*Task to complete*. In the data below, the answer is the run of lines from the line containing "apply Hkeys. exists" through the line containing "- apply Forall_forall.", both included; print it exactly and nothing else.

- Opening Delimiter -

(* eth2077-types/src/eip8077.rs:135-151 compute_announcement_stats *)
Definition nonce_summary (entry : list Z * list Z) : NonceSummary :=
  let '(sender, nonces) := entry in
  let nonces := sort_unstable_by Z.compare nonces in
  {| ns_sender := sender;
     ns_min_nonce := default 0 (head nonces);
     ns_max_nonce := default 0 (last nonces);
     ns_count := len nonces;
     ns_has_gaps := existsb (λ w, negb (w.2 =? u64_saturating_add w.1 1)) (windows2 nonces) |}.
(* eth2077-types/src/eip8077.rs:120-160 compute_announcement_stats *)
Definition compute_announcement_stats (batch : TxAnnouncementBatch) : AnnouncementBatchStats :=
  {| as_total_announcements := len (ab_announcements batch);
     as_unique_senders := Z.of_nat (size (list_to_set (C := gset (list Z)) (an_sender <$> ab_announcements batch)));
     as_total_tx_bytes := foldl (λ total a, u64_saturating_add total (an_tx_size a)) 0 (ab_announcements batch);
     as_nonce_summaries := sort_unstable_by (λ x y, bytes_cmp (ns_sender x) (ns_sender y))
       (nonce_summary <$> hash_iter (nonces_by_sender (ab_announcements batch))) |}.

(** ** Priority *)

(** [false < true] *)
Definition bool_cmp (a b : bool) : comparison := Z.compare (Z.b2z a) (Z.b2z b).
Definition known_nonce (known_nonces : gmap (list Z) Z) (a : EnhancedTxAnnouncement) : Z :=
  default 0 (known_nonces !! an_sender a).
(* eth2077-types/src/eip8077.rs:176-187 prioritize_announcements *)
Definition priority_cmp (known_nonces : gmap (list Z) Z) (a b : EnhancedTxAnnouncement) : comparison :=
  let a_exec := an_nonce a =? known_nonce known_nonces a in
  let b_exec := an_nonce b =? known_nonce known_nonces b in
  then_with (then_with (then_with (bool_cmp b_exec a_exec) (Z.compare (an_nonce a) (an_nonce b)))
    (bytes_cmp (an_sender a) (an_sender b))) (bytes_cmp (an_tx_hash a) (an_tx_hash b)).
(* eth2077-types/src/eip8077.rs:162-190 prioritize_announcements *)
Definition prioritize_announcements (batch : TxAnnouncementBatch) (known_nonces : gmap (list Z) Z)
  : list EnhancedTxAnnouncement :=
  sort_unstable_by (priority_cmp known_nonces)
    (filter (λ a, known_nonce known_nonces a ≤ an_nonce a) (ab_announcements batch)).
End by_sender.

(** ** Merging *)

(* eth2077-types/src/eip8077.rs:192-208 merge_announcement_batches *)
Definition merge_announcement_batches (batches : list TxAnnouncementBatch) : TxAnnouncementBatch :=
  {| ab_announcements := keep_first an_tx_hash ∅ (batches ≫= ab_announcements);
     ab_peer_id := zero_bytes 32 |}.

(** ** Properties *)

Definition well_formed_announcement (a : EnhancedTxAnnouncement) : Prop := an_tx_type a ≤ 3 ∧ an_tx_size a ≠ 0.

Lemma announcement_errors_nil seen l :
  announcement_errors seen l = [] ↔
  NoDup (an_tx_hash <$> l) ∧ Forall (λ a, an_tx_hash a ∉ seen) l ∧ Forall well_formed_announcement l.
Proof.
  revert seen. induction l as [|a l IH]; intros seen; csimpl; [repeat constructor|].
  rewrite !app_nil, !push_if_nil, IH, bool_decide_eq_false, Z.ltb_ge, Z.eqb_neq, NoDup_cons, !Forall_cons.
  rewrite (Forall_not_seen an_tx_hash). unfold well_formed_announcement at 2. tauto.
Qed.
Lemma validate_batch_ok batch :
  validate_announcement_batch batch = Ok tt ↔
  ab_announcements batch ≠ [] ∧ NoDup (an_tx_hash <$> ab_announcements batch) ∧
  Forall well_formed_announcement (ab_announcements batch).
Proof.
  unfold validate_announcement_batch.
  rewrite errors_to_result_ok, app_nil, push_if_nil, bool_decide_eq_false, announcement_errors_nil.
  pose proof (Forall_not_empty an_tx_hash (ab_announcements batch)). tauto.
Qed.

(** The merge of batches that validate is a batch that validates: it announces the
    transactions that some batch announces, each once and as the first batch that has it. *)
Theorem merge_announcements_valid batches :
  batches ≠ [] → Forall (λ b, validate_announcement_batch b = Ok tt) batches →
  let merged := merge_announcement_batches batches in
  validate_announcement_batch merged = Ok tt ∧
  (∀ h, h ∈ an_tx_hash <$> ab_announcements merged ↔
    ∃ b, b ∈ batches ∧ h ∈ an_tx_hash <$> ab_announcements b) ∧
  ab_announcements merged `sublist_of` (batches ≫= ab_announcements).
Proof.
  intros Hne Hvalid merged. rewrite Forall_forall in Hvalid.
  assert (∀ h, h ∈ an_tx_hash <$> ab_announcements merged ↔
    ∃ b, b ∈ batches ∧ h ∈ an_tx_hash <$> ab_announcements b) as Hkeys.
  { intros h. unfold merged. simpl. rewrite keep_first_keys, list_elem_of_fmap.
    setoid_rewrite list_elem_of_fmap. setoid_rewrite list_elem_of_bind. set_solver. }
  split_and!; [|done|apply keep_first_sublist].
  apply validate_batch_ok. split_and!.
  - destruct batches as [|b batches]; [done|]. intros Hnil.
    destruct (proj1 (validate_batch_ok b) (Hvalid b ltac:(left))) as (Hb & _).
    destruct (ab_announcements b) as [|a l] eqn:Hab; [done|].
    assert (an_tx_hash a ∈ an_tx_hash <$> ab_announcements merged) as Ha.
    { apply Hkeys. exists b. rewrite Hab. split; csimpl; left. }
    rewrite Hnil in Ha. set_solver.
  - apply keep_first_NoDup.
  - apply Forall_forall. intros a Ha%keep_first_elem. apply list_elem_of_bind in Ha as (b & Ha & Hb).
    apply Hvalid, validate_batch_ok in Hb as (_ & _ & Hwf). rewrite Forall_forall in Hwf. by apply Hwf.
Qed.

Definition sender_nonces (s : list Z) (l : list EnhancedTxAnnouncement) : list Z :=
  an_nonce <$> filter (λ a, an_sender a = s) l.
Lemma lookup_nonces_by_sender l s :
  nonces_by_sender l !! s = match sender_nonces s l with [] => None | nonces => Some nonces end.
Proof.
  unfold nonces_by_sender. induction l as [|a l IH] using rev_ind; [done|].
  rewrite foldl_app. cbn [foldl]. unfold push_nonce at 1, sender_nonces. rewrite filter_app, fmap_app.
  fold (sender_nonces s l). rewrite filter_cons, filter_nil. case_decide as Hs.
  - subst s. rewrite lookup_insert_eq, IH. by destruct (sender_nonces _ l).
  - rewrite lookup_insert_ne by done. rewrite IH. csimpl. by rewrite app_nil_r.
Qed.
Lemma elem_of_hash_nonces `{HashOrder} l s nonces :
  (s, nonces) ∈ hash_iter (nonces_by_sender l) ↔ nonces = sender_nonces s l ∧ nonces ≠ [].
Proof.
  rewrite elem_of_hash_iter, lookup_nonces_by_sender. destruct (sender_nonces s l); naive_solver.
Qed.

- Closing Delimiter -

*Task output*.
    { apply Hkeys. exists b. rewrite Hab. split; csimpl; left. }
    rewrite Hnil in Ha. set_solver.
  - apply keep_first_NoDup.
  - apply Forall_forall. intros a Ha%keep_first_elem. apply list_elem_of_bind in Ha as (b & Ha & Hb).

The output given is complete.